• **Task directions**: The expected output is the line with "VStr (grade r));" followed by every remaining line of the entries, all repeated exactly.

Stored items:
(** * HealthJobs emergency tracker: a shallow embedding of [src/tracker.js]

    The program is one asynchronous function, [runTracker], started once at
    module load.  It scrapes a listing page, compares the scraped records
    with the records persisted by the previous run, notifies a chat for each
    unseen record, writes the merged record set back and reports a summary.

    The embedding follows the source; line numbers are those of
    [src/tracker.js].
    - JavaScript strings are sequences of UTF-16 code units.
    - Values read back from the data file are untyped JSON values; the
      records the scraper builds are a record type, turned into objects
      where the source mixes them with parsed values.
    - [Map] and [Set] are insertion-ordered lists compared with
      SameValueZero.
    - [JSON.parse], [JSON.stringify] and the string methods the source
      calls are written out over code units.  Lower-casing and the
      arithmetic of doubles are parameters ([Host]).
    - [runTracker] is a computation over an explicit trace of the external
      calls it makes, with the three ways a JavaScript computation can end
      (normal completion, a thrown error, [process.exit]).  The answers of
      the outside world to these calls are a [World].  Console output is
      left out.

    The file has three parts: the program, the definitions used to state
    its properties, and the properties with their proofs. *)

From Stdlib Require Import NArith ZArith String Ascii DecimalString.
From stdpp Require Import base list gmap sets.

Local Open Scope N_scope.

(** * The program *)

(** ** Strings *)

(** A JavaScript string: a sequence of 16-bit code units. *)
Abbreviation jsstring := (list N).

(** An ASCII literal as a JavaScript string. *)
Definition js (s : string) : jsstring :=
  (λ a, N_of_ascii a) <$> list_ascii_of_string s.
Arguments js : simpl never.

(** ** Values *)

(** The values the program handles: what [JSON.parse] can return, plus
    [undefined].  A number is kept as the JSON literal that denotes it; the
    operations that need the double behind the literal are those of [Host]. *)
#[warnings="-register-all"]
Inductive value : Type :=
| VUndefined
| VNull
| VBool (b : bool)
| VNum (lit : jsstring)
| VStr (s : jsstring)
| VArr (items : list value)
| VObj (props : list (jsstring * value)).

(** What the engine provides and the source only calls. *)
Class Host := {
  (** [String.prototype.toLowerCase] *)
  toLowerCase : jsstring → jsstring;
  (** SameValueZero on the doubles denoted by two number literals *)
  number_same : jsstring → jsstring → bool;
  (** [JSON.stringify] of the double denoted by a number literal *)
  number_text : jsstring → jsstring;
}.

(** A thrown [Error]; the program only ever reads its [message]. *)
Record error := Err { message : jsstring }.

(** A pure computation that may throw. *)
Inductive result (A : Type) : Type :=
| Ok (a : A)
| Raise (e : error).
Arguments Ok {A} a.
Arguments Raise {A} e.

Definition result_bind {A B} (r : result A) (k : A → result B) : result B :=
  match r with
  | Ok a => k a
  | Raise e => Raise e
  end.

(** ** Records *)

(** The object literal of lines 78-88: nine string-valued properties. *)
Record JobRecord := {
  id : jsstring;
  title : jsstring;
  grade : jsstring;
  employer : jsstring;
  location : jsstring;
  speciality : jsstring;
  salary : jsstring;
  link : jsstring;
  scrapedAt : jsstring;
}.

(** The record as a JavaScript object, properties in creation order. *)
Definition record_value (r : JobRecord) : value :=
  VObj [ (js "id", VStr (id r));
         (js "title", VStr (title r));
         (js "grade", VStr (grade r));
         (js "employer", VStr (employer r));
         (js "location", VStr (location r));
         (js "speciality", VStr (speciality r));
         (js "salary", VStr (salary r));
         (js "link", VStr (link r));
         (js "scrapedAt", VStr (scrapedAt r)) ].

(** ** Property access, [Set] and [Map] *)

Definition jsstring_eqb (a b : jsstring) : bool := bool_decide (a = b).

(** Own-property lookup in an object built by [JSON.parse] or by a literal. *)
Fixpoint own_prop (name : jsstring) (props : list (jsstring * value)) : value :=
  match props with
  | [] => VUndefined
  | (k, v) :: rest => if jsstring_eqb k name then v else own_prop name rest
  end.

• **Your response**:
         (js "grade", VStr (grade r));
         (js "employer", VStr (employer r));
         (js "location", VStr (location r));
         (js "speciality", VStr (speciality r));
         (js "salary", VStr (salary r));
         (js "link", VStr (link r));
         (js "scrapedAt", VStr (scrapedAt r)) ].

(** ** Property access, [Set] and [Map] *)

Definition jsstring_eqb (a b : jsstring) : bool := bool_decide (a = b).

(** Own-property lookup in an object built by [JSON.parse] or by a literal. *)
Fixpoint own_prop (name : jsstring) (props : list (jsstring * value)) : value :=
  match props with
  | [] => VUndefined
  | (k, v) :: rest => if jsstring_eqb k name then v else own_prop name rest
  end.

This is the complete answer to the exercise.